If a line in the records below contains the word "unfold", copy it out.
·····
(* ===== verification/ProcessTable.v ===== *)
(** * The processes a record keeps

    [admitted] and [withProcess] of [services/sandbox/process.go]: a record names each process once and keeps at most
    [MaxProcesses] of them; room is made by an entry that has ended, never by one that runs. *)

From S2P Require Import Prelude Ops GoStrings Netip Models SandboxFields Restart Store Secret SandboxID Repository ExecTable Host Lifecycle Reconcile Processes.
Local Open Scope Z_scope.

Lemma index_func_spec {A} (f : A → bool) l :
  match index_func f l with
  | Some i => ∃ x, l !! i = Some x ∧ f x = true
  | None => Forall (λ x, f x = false) l
  end.
Proof.
  induction l as [|y l IH]; cbn [index_func]; [constructor|]. destruct (f y) eqn:E; [by exists y|].
  destruct (index_func f l) as [i|]; [exact IH|]. by constructor.
Qed.

Lemma delete_at_Permutation {A} i (l : list A) x : l !! i = Some x → l ≡ₚ x :: delete_at i l.
Proof.
  intros H. unfold delete_at. rewrite <- (take_drop_middle l i x H) at 1. by rewrite Permutation_middle.
Qed.

Definition alive (p : Process) : Prop := Ended (PSState (PrStatus p)) = false.

(** One entry leaves the table. *)
Lemma delete_at_kept i procs x :
  procs !! i = Some x → NoDup (PrName <$> procs) →
  NoDup (PrName <$> delete_at i procs) ∧ PrName x ∉ PrName <$> delete_at i procs ∧ length procs = S (length (delete_at i procs)) ∧
  delete_at i procs ⊆ procs ∧ ∀ q, q ∈ procs → q = x ∨ q ∈ delete_at i procs.
Proof.
  intros Hx Hnd. pose proof (delete_at_Permutation i procs x Hx) as Hp. rewrite Hp in Hnd. rewrite fmap_cons in Hnd.
  apply NoDup_cons in Hnd as [Hni Hnd]. split_and!; [done|done|exact (Permutation_length Hp)|..].
  - intros q Hq. apply (elem_of_Permutation_proper q _ _ Hp). by right.
  - intros q Hq. apply (elem_of_Permutation_proper q _ _ Hp) in Hq. by apply elem_of_cons in Hq.
Qed.

Lemma named_eq name p : named name p = true ↔ PrName p = name.
Proof. unfold named. apply String.eqb_eq. Qed.

Lemma withProcess_new procs p : PrName p ∉ PrName <$> procs → withProcess procs p = procs ++ [p].
Proof.
  intros Hn. unfold withProcess. pose proof (index_func_spec (named (PrName p)) procs) as H.
  destruct (index_func _ _) as [i|]; [|done]. destruct H as (x & Hx & Hf%named_eq). destruct Hn. rewrite <- Hf.
  apply list_elem_of_fmap_2. by eapply list_elem_of_lookup_2.
Qed.

(** A run finds room or says why not. For a table that names each process once and is not over its bound: a run is
    refused only when a process of that name is alive, or when the table is full of live processes under other names;
    otherwise the new entry goes last, each name is still there once, the bound holds, and whatever entry made room had
    ended. *)
Theorem admitted_room sb procs p :
  NoDup (PrName <$> procs) → (length procs ≤ MaxProcesses)%nat →
  match admitted sb procs (PrName p) with
  | Ok kept =>
      withProcess kept p = kept ++ [p] ∧ NoDup (PrName <$> withProcess kept p) ∧ (length (withProcess kept p) ≤ MaxProcesses)%nat ∧
      kept ⊆ procs ∧ ∀ q, q ∈ procs → alive q → q ∈ kept
  | Err e =>
      (e = EState (SState sb) CodeNameTaken ∧ ∃ q, q ∈ procs ∧ PrName q = PrName p ∧ alive q) ∨
      (e = EState (SState sb) CodeProcessLimit ∧ length procs = MaxProcesses ∧ PrName p ∉ PrName <$> procs ∧ Forall alive procs)
  end.
Proof.
  intros Hnd Hlen. unfold admitted.
  assert (Hroom : ∀ procs' kept, NoDup (PrName <$> kept) → PrName p ∉ PrName <$> kept → (length kept < MaxProcesses)%nat → kept ⊆ procs' →
    (∀ q, q ∈ procs' → alive q → q ∈ kept) → withProcess kept p = kept ++ [p] ∧ NoDup (PrName <$> withProcess kept p) ∧
    (length (withProcess kept p) ≤ MaxProcesses)%nat ∧ kept ⊆ procs' ∧ ∀ q, q ∈ procs' → alive q → q ∈ kept).
  { intros procs' kept Hk Hn Hl Hsub Hal. rewrite (withProcess_new kept p Hn), fmap_app, length_app. cbn [fmap list_fmap length].
    split_and!; [done| |lia|done|done]. apply NoDup_app. split_and!; [done| |apply NoDup_singleton]. intros x Hx ->%list_elem_of_singleton. done. }
  pose proof (index_func_spec (named (PrName p)) procs) as Hi. destruct (index_func (named (PrName p)) procs) as [i|].
  - destruct Hi as (x & Hx & Hf%named_eq). rewrite Hx. destruct (negb (Ended _)) eqn:Ee.
    { left. split; [done|]. exists x. split_and!; [by eapply list_elem_of_lookup_2|done|]. by apply negb_true_iff in Ee. }
    apply negb_false_iff in Ee. destruct (delete_at_kept i procs x Hx Hnd) as (Hk & Hn & Hl & Hsub & Hin). rewrite Hf in Hn.
    replace (length (delete_at i procs) <? MaxProcesses)%nat with true by (symmetry; apply Nat.ltb_lt; lia).
    apply Hroom; [done|done|lia|done|]. intros q Hq Ha. destruct (Hin q Hq) as [->|]; [|done]. unfold alive in Ha. congruence.
  - assert (Hn : PrName p ∉ PrName <$> procs).
    { intros (q & Hq & Hin)%list_elem_of_fmap. rewrite Forall_forall in Hi. specialize (Hi q Hin). unfold named in Hi. by rewrite <- Hq, String.eqb_refl in Hi. }
    destruct (Nat.ltb_spec (length procs) MaxProcesses); [by apply Hroom|].
    pose proof (index_func_spec (λ p, Ended (PSState (PrStatus p))) procs) as Ho. destruct (index_func _ procs) as [i|].
    + destruct Ho as (x & Hx & He). destruct (delete_at_kept i procs x Hx Hnd) as (Hk & _ & Hl & Hsub & Hin).
      apply Hroom; [done| |lia|done|].
      * intros Hp. apply Hn. apply list_elem_of_fmap in Hp as (q & -> & Hq). by apply list_elem_of_fmap_2, Hsub.
      * intros q Hq Ha. destruct (Hin q Hq) as [->|]; [|done]. unfold alive in Ha. congruence.
    + right. split_and!; [done|lia|done|exact Ho].
Qed.

(** ** On a full table *)

Definition entry (name : string) (st : ProcessState) : Process :=
  MkProcess name [name] [] "" "" (MkRestartSpec RestartNo 0 0) false (MkProcessStatus st 0 None 0).

Definition full_table : list Process :=
  entry "p" ProcessExited :: ((λ n, entry n ProcessRunning) <$> ["a"; "b"; "c"; "d"; "e"; "f"; "g"; "h"; "i"; "j"; "k"; "l"; "m"; "n"; "o"]).

Lemma admitted_room_witness :
  (length full_table = MaxProcesses ∧
  match admitted web full_table "q" with
  | Ok kept =>
      withProcess kept (entry "q" ProcessRunning) = kept ++ [entry "q" ProcessRunning] ∧
      NoDup (PrName <$> withProcess kept (entry "q" ProcessRunning)) ∧
      (length (withProcess kept (entry "q" ProcessRunning)) ≤ MaxProcesses)%nat ∧
      kept ⊆ full_table ∧ ∀ q, q ∈ full_table → alive q → q ∈ kept
  | Err _ => False
  end).
Proof.
  split; [reflexivity|].
  assert (Hnd : NoDup (PrName <$> full_table)) by (apply (bool_decide_unpack _); vm_compute; reflexivity).
  pose proof (admitted_room web full_table (entry "q" ProcessRunning) Hnd ltac:(vm_compute; lia)) as H.
  change (PrName (entry "q" ProcessRunning)) with "q" in H. destruct (admitted web full_table "q") eqn:E; [exact H|].
  vm_compute in E. discriminate E.
Defined.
·····
• _Response_:
  intros H. unfold delete_at. rewrite <- (take_drop_middle l i x H) at 1. by rewrite Permutation_middle.
Proof. unfold named. apply String.eqb_eq. Qed.
  intros Hn. unfold withProcess. pose proof (index_func_spec (named (PrName p)) procs) as H.
  intros Hnd Hlen. unfold admitted.
    apply Hroom; [done|done|lia|done|]. intros q Hq Ha. destruct (Hin q Hq) as [->|]; [|done]. unfold alive in Ha. congruence.
    { intros (q & Hq & Hin)%list_elem_of_fmap. rewrite Forall_forall in Hi. specialize (Hi q Hin). unfold named in Hi. by rewrite <- Hq, String.eqb_refl in Hi. }
      * intros q Hq Ha. destruct (Hin q Hq) as [->|]; [|done]. unfold alive in Ha. congruence.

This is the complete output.